### TASK TO CARRY OUT
Transcribe the records exactly from the line with "by destruct s." to the end, both included.

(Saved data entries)
-=-=-=-=-

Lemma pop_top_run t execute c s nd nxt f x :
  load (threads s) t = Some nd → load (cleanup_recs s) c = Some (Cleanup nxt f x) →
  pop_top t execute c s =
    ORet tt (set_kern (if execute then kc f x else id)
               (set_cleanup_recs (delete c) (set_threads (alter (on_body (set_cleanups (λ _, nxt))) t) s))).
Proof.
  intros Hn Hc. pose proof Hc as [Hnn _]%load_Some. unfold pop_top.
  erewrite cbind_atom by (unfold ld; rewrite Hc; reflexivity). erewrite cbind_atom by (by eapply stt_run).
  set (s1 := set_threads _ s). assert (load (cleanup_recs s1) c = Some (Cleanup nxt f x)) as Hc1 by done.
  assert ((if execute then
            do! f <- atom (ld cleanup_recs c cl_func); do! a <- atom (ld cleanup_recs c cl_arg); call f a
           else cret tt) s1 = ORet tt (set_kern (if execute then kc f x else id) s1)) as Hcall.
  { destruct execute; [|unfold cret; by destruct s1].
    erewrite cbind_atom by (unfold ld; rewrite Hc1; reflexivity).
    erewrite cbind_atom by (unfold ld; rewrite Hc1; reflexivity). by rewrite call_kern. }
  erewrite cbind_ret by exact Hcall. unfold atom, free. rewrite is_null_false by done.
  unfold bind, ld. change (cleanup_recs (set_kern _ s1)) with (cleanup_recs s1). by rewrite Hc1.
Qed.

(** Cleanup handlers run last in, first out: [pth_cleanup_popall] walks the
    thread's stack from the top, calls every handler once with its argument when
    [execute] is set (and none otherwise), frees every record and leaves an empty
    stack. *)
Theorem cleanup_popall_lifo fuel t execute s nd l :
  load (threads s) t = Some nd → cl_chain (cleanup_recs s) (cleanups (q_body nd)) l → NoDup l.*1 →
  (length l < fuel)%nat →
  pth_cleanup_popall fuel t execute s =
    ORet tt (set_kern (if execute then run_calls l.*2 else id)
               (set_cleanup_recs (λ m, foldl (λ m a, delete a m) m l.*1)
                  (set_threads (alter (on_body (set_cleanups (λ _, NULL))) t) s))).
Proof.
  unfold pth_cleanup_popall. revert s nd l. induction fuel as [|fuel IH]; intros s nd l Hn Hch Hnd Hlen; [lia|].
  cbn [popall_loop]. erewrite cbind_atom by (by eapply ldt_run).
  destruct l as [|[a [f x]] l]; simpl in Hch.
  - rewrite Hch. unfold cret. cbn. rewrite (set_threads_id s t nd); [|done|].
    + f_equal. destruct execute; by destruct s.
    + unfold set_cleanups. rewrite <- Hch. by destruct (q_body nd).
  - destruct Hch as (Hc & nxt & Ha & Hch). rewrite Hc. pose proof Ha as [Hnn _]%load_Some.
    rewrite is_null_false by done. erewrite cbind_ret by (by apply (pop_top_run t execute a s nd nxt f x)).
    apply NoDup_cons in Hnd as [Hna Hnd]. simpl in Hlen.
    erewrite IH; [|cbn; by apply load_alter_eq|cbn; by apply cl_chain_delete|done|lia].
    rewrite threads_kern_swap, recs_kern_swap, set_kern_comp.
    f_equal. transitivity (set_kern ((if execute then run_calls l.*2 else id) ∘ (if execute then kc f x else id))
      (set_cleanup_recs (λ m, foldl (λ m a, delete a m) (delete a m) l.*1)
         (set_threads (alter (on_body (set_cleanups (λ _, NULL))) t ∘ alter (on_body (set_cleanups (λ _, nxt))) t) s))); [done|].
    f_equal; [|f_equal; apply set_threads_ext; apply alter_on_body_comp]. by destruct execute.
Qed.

-=-=-=-=-

### OUTPUT
    + f_equal. destruct execute; by destruct s.
    + unfold set_cleanups. rewrite <- Hch. by destruct (q_body nd).
  - destruct Hch as (Hc & nxt & Ha & Hch). rewrite Hc. pose proof Ha as [Hnn _]%load_Some.
    rewrite is_null_false by done. erewrite cbind_ret by (by apply (pop_top_run t execute a s nd nxt f x)).
    apply NoDup_cons in Hnd as [Hna Hnd]. simpl in Hlen.
    erewrite IH; [|cbn; by apply load_alter_eq|cbn; by apply cl_chain_delete|done|lia].
    rewrite threads_kern_swap, recs_kern_swap, set_kern_comp.
    f_equal. transitivity (set_kern ((if execute then run_calls l.*2 else id) ∘ (if execute then kc f x else id))
      (set_cleanup_recs (λ m, foldl (λ m a, delete a m) (delete a m) l.*1)
         (set_threads (alter (on_body (set_cleanups (λ _, NULL))) t ∘ alter (on_body (set_cleanups (λ _, nxt))) t) s))); [done|].
    f_equal; [|f_equal; apply set_threads_ext; apply alter_on_body_comp]. by destruct execute.
Qed.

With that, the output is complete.